Saved entries
::::::::::

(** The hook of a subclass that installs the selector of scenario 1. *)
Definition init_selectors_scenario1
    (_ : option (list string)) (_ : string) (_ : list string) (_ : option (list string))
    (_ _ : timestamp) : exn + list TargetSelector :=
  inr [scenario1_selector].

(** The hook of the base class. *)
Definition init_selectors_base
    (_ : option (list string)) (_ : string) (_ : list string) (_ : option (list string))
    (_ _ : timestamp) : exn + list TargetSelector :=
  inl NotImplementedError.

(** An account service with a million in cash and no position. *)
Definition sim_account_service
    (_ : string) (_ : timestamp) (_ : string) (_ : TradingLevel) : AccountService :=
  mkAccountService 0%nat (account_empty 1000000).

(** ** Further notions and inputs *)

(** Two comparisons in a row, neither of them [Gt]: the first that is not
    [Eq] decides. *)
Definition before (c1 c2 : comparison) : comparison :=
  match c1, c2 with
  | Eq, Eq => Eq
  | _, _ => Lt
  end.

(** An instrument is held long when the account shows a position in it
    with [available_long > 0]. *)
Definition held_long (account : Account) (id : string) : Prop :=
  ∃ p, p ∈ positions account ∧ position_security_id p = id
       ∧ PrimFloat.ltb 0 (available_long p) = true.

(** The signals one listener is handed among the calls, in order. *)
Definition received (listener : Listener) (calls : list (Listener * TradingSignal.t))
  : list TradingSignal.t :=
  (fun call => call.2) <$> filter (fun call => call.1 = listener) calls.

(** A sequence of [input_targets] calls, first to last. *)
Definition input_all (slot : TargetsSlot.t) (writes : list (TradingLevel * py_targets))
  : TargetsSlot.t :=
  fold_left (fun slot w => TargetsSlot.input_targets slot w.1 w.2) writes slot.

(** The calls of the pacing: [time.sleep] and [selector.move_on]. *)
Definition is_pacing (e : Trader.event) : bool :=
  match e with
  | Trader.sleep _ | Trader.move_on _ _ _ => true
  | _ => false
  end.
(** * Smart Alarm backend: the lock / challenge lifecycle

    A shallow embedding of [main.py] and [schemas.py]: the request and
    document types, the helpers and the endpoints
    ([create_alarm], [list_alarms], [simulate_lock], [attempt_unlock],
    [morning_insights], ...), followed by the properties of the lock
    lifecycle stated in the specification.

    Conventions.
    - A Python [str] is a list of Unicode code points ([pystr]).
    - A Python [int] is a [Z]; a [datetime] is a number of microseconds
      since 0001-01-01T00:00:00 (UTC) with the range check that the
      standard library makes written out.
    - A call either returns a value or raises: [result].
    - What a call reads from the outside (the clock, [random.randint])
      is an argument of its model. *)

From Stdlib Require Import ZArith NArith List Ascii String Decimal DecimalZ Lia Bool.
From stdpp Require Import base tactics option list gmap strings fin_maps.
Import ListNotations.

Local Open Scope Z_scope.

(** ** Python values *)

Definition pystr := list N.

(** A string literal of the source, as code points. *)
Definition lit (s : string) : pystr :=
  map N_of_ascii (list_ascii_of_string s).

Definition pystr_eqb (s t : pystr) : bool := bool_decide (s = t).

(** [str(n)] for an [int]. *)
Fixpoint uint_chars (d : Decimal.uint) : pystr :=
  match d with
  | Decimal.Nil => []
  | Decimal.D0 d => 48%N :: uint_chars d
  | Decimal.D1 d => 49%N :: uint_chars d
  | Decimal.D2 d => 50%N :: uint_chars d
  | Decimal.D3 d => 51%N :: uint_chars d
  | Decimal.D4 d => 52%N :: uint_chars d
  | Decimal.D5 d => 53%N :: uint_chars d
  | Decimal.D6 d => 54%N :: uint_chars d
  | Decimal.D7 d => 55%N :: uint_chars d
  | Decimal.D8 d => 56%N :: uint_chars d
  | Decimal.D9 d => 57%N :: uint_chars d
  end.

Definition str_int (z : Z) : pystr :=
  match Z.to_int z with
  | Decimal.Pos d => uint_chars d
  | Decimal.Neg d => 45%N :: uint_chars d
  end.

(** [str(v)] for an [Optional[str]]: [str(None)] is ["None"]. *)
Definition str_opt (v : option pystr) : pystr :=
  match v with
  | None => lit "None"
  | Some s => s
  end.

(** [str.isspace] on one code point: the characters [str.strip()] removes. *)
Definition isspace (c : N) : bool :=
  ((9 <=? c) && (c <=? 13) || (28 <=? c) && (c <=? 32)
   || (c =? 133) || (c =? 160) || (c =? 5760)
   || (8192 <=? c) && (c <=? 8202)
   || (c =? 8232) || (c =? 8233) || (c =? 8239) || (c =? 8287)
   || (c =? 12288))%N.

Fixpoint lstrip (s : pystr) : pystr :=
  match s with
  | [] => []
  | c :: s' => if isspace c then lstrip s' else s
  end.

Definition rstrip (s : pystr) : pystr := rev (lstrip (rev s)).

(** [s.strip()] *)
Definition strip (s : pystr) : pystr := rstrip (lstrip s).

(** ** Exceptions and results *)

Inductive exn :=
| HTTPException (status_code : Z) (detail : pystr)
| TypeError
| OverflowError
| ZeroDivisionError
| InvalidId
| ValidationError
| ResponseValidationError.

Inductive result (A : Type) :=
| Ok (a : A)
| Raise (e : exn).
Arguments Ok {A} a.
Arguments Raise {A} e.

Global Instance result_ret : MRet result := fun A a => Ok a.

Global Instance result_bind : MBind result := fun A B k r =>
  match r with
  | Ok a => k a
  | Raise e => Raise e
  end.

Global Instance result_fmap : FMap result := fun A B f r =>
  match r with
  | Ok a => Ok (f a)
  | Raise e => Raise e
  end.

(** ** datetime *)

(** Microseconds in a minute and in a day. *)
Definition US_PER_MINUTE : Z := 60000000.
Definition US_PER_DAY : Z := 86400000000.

::::::::::

Your instructions - Within the entries above, find every line where the string "datetime" occurs, and copy it.

Solution to this task -
    - A Python [int] is a [Z]; a [datetime] is a number of microseconds
(** ** datetime *)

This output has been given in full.